Nel grafico in alto, relativo alle operazioni di I/O al secondo, è facile notare
come tutti i dischi hanno un comportamento più o meno simile. Quelli che
cambiano, sostanzialmente, sono i punti di partenza e di arrivo. Con carico di
lavoro basso, fra i peggiori citiamo il Maxtor Max Plus 8 da 40GB, il Seagate
Barracuda ATA IV e l'IBM Deskstar: quest'ultimo, però, mostra prestazioni che
salgono rapidamente all'aumentare del carico di lavoro. Sempre con carichi di
lavoro bassi, i migliori tre dischi sono il Western Digital Caviar da 40GB ed i
Maxtor Diamond Max 9 da 80GB con 8MB di cache (Serial ATA e Parallel ATA).
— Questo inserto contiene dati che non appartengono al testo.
(** C5, as amended: [Validate] accepts a configuration exactly when the
    MTU is not negative, the IPv6 gateway condition holds, and, for a
    configuration that gives the bridge a subnet, the container sub-CIDR
    and the IPv4 gateway lie in it; it reports the first failing check:
    [InvalidMtu], then [InvalidContainerSubnet], then [InvalidGateway]. *)
Theorem Validate_first_failing_check (c : Configuration) :
  (Validate c = None <-> ConfigurationInvariantsOfSubnet c)
  /\ (Validate c = Some ErrInvalidMtu <-> Mtu c < 0)
  /\ (Validate c = Some ErrInvalidContainerSubnet <->
      0 <= Mtu c /\ ~ fixedCIDRInvariant c)
  /\ (Validate c = Some ErrInvalidGateway <->
      0 <= Mtu c /\ fixedCIDRInvariant c
      /\ ~ (gatewayIPv4Invariant c /\ gatewayIPv6Invariant c)).
Proof.
  destruct (Validate_cases c) as [[Hm Hv]|[(Hm & Hf & Hv)|[(Hm & Hf & Hg & Hv)|[Hi Hv]]]];
    rewrite Hv; unfold ConfigurationInvariantsOfSubnet in *;
    intuition (try discriminate; try lia).
Qed.

(** C5, as stated, fails: a configuration with a default gateway and no
    bridge subnet is accepted, though its gateway lies within no bridge
    subnet. *)
Lemma Validate_accepts_gateway_without_subnet :
  Validate gatewayWithoutSubnet = None
  /\ ~ ConfigurationInvariants gatewayWithoutSubnet.
Proof.
  split; [reflexivity|].
  intros (_ & _ & Hg & _).
  destruct (Hg _ eq_refl) as (br & Hbr & _). discriminate.
Qed.

(** ** Creation of the network *)

Lemma applySteps_app {S : Type} (run : setupStep -> S -> option error * S)
    (q1 q2 : list setupStep) (s : S) :
  applySteps run (q1 ++ q2) s =
  match applySteps run q1 s with
  | (Some e, s') => (Some e, s')
  | (None, s') => applySteps run q2 s'
  end.
Proof.
  revert s. induction q1 as [|step q1 IH]; intros s; simpl.
  - reflexivity.
  - destruct (run step s) as [[e|] s']; [reflexivity | apply IH].
Qed.
Definition gobeklitepe_row : destination_row :=
  {| dest_id := 1; dest_name := py "Göbeklitepe";
     dest_description := Some (py "Dünyanın en eski tapınak kompleksi, 12.000 yıllık tarih");
     dest_category := Some (py "Tarihi");
     dest_location := Some (py "Şanlıurfa");
     dest_rating := Some 4.8%Q;
     dest_image_url := Some (py "gobekli.jpg");
     dest_tags := Some (py "tarih,arkeoloji,unesco") |}.

(** A row without category and without tags. *)
Definition bare_row : destination_row :=
  {| dest_id := 2; dest_name := py "Harran";
     dest_description := None; dest_category := None;
     dest_location := None; dest_rating := None;
     dest_image_url := None; dest_tags := None |}.

Definition two_destinations : database :=
  {| destinations := [gobeklitepe_row; bare_row];
     conversations := []; seq_conversations := 0;
     documents := []; seq_documents := 0;
     document_chunks := []; seq_document_chunks := 0;
     itineraries := []; seq_itineraries := 0;
     routes := []; seq_routes := 0 |}.

Definition with_destinations : world unit :=
  {| db := two_destinations; index := tt; trace := [] |}.

(** A RAG service that answers every call, but whose route dict lacks the
    [route] key. *)
Definition rag_without_route : RAGService unit :=
  {| rag_query := fun _ _ _ _ => Return {| qr_response := Some (py "Merhaba") |};
     rag_generate_itinerary := fun _ _ _ =>
       Return {| itr_itinerary := Some (py "1. Gün: Harran");
                 itr_context_sources := None |};
     rag_generate_route := fun start_location end_location waypoints _ _ =>
       Return {| rtr_route := None;
                 rtr_start_location := Some start_location;
                 rtr_end_location := Some end_location;
                 rtr_waypoints := Some [];
                 rtr_context_sources := None |} |}.

Definition rag_only : Services unit :=
  {| vector_store := Some unreachable_store;
     document_processor := Some one_chunk_processor;
     rag_service := Some rag_without_route |}.

Definition urfa_mardin : RouteRequest :=
  {| rt_start_location := py "Urfa"; rt_end_location := py "Mardin";
     rt_waypoints := None; rt_language := py "tr" |}.

Definition three_days : ItineraryRequest :=
  {| it_interests := [py "tarih"]; it_duration := py "3 gün";
     it_locations := None; it_language := py "tr" |}.

(** A start-up in which the Qdrant server cannot be reached: the store
    object is built and says that it is not connected. *)
Definition startup_not_connected : Startup unit :=
  {| new_VectorStore := Return unreachable_store;
     is_connected := fun _ => Return false;
     ensure_collection := fun _ _ => Raise (Exception (py "Connection refused"));
     env_chunk_size := Return 512;
     env_chunk_overlap := Return 50;
     new_DocumentProcessor := fun _ _ => Return one_chunk_processor;
     new_RAGService := fun _ _ => Return rag_without_route |}.

(** A chunk dict without the [chunk_index] key. *)
Definition processor_without_index : DocumentProcessor :=
  {| process_document := fun text title doc_type source =>
       Return [{| c_text := Some text; c_chunk_index := None;
                  c_embedding := None; c_type := Some doc_type;
                  c_source := source; c_vector_id := None |}];
     embed_chunks := fun chunks => Return chunks;
     embed_text := embed_text one_chunk_processor |}.

Definition index_missing : Services VectorIndex.state :=
  {| vector_store := Some (VectorIndex.store closeness);
     document_processor := Some processor_without_index;
     rag_service := None |}.

(** A processor that gives the same index to both of its chunks. *)
Definition repeating_processor : DocumentProcessor :=
  {| process_document := fun text title doc_type source =>
       Return [{| c_text := Some (py "Harran"); c_chunk_index := Some 0;
                  c_embedding := Some [inject_Z 1]; c_type := Some doc_type;
                  c_source := source; c_vector_id := None |};
               {| c_text := Some (py "Urfa"); c_chunk_index := Some 0;
                  c_embedding := Some [inject_Z 2]; c_type := Some doc_type;
                  c_source := source; c_vector_id := None |}];
     embed_chunks := fun chunks => Return chunks;
     embed_text := embed_text one_chunk_processor |}.

Definition repeating : Services VectorIndex.state :=
  {| vector_store := Some (VectorIndex.store closeness);
     document_processor := Some repeating_processor;
     rag_service := None |}.

(** The world after the guide has gone through the repeating processor. *)
Definition after_repeating : world VectorIndex.state :=
  snd (ingest_document repeating guide (fresh [])).

(** The world after the guide has been ingested into an empty system. *)
Definition after_guide : world VectorIndex.state :=
  snd (ingest_document all_up guide (fresh [])).

End Fixtures.

(* ================================================================== *)
(** * Vocabulary of the statements *)
(* ================================================================== *)

(** The lower-cased text has an occurrence of the keyword. *)
Definition mentions (lower : str -> str) (kw text : str) : Prop :=
  substring kw (lower text).

(** The keyword triggers, in the order they are tried. *)
Definition triggers : list str :=
  [kw_gobeklitepe; kw_otel; kw_konaklama; kw_yemek; kw_ne_yenir; kw_ulasim].

(** [s] spells the keyword [kw] up to letter case: letter by letter, the
    code point of [s] is one that [str.lower] maps to the keyword's letter
    (the letter itself, or a capital of it). *)
Definition spells (kw s : str) : Prop :=
  Forall2 (fun k c => lower_char c = [k]) kw s.

(** The five canned answers. *)
Definition canned : list str :=
  [response_gobeklitepe; response_otel; response_yemek; response_ulasim;
   response_default].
All'aumentare del carico di lavoro la situazione cambia. Tra i peggiori
eleggiamo i dischi Maxtor Diamond Max 9 da 60GB ed 80GB seguiti dal Seagate
Barracuda ATA IV. Tra i migliori, invece, abbiamo il disco Hitachi e quello IBM
(tra l'altro i due dischi mostrano un comportamento assolutamente identico
essendo, in effetti, molto simili) seguiti a ruota dall'ottimo 40GB di Western
Digital.
Il grafico della valutazione dei MB/s forniti dai dischi in prova ci troviamo,
ovviamente, di fronte a comportamenti identici a quanto visto sopra. In questo
caso, però, parliamo di MB di dati e non di numero di operazioni.
Molto interessante il grafico relativi ai tempi di risposta medi del disco.
Quello che ci si aspetta è che un disco dalle prestazioni basse mostri tempi
elevati e viceversa. E in effetti è proprio quanto accade!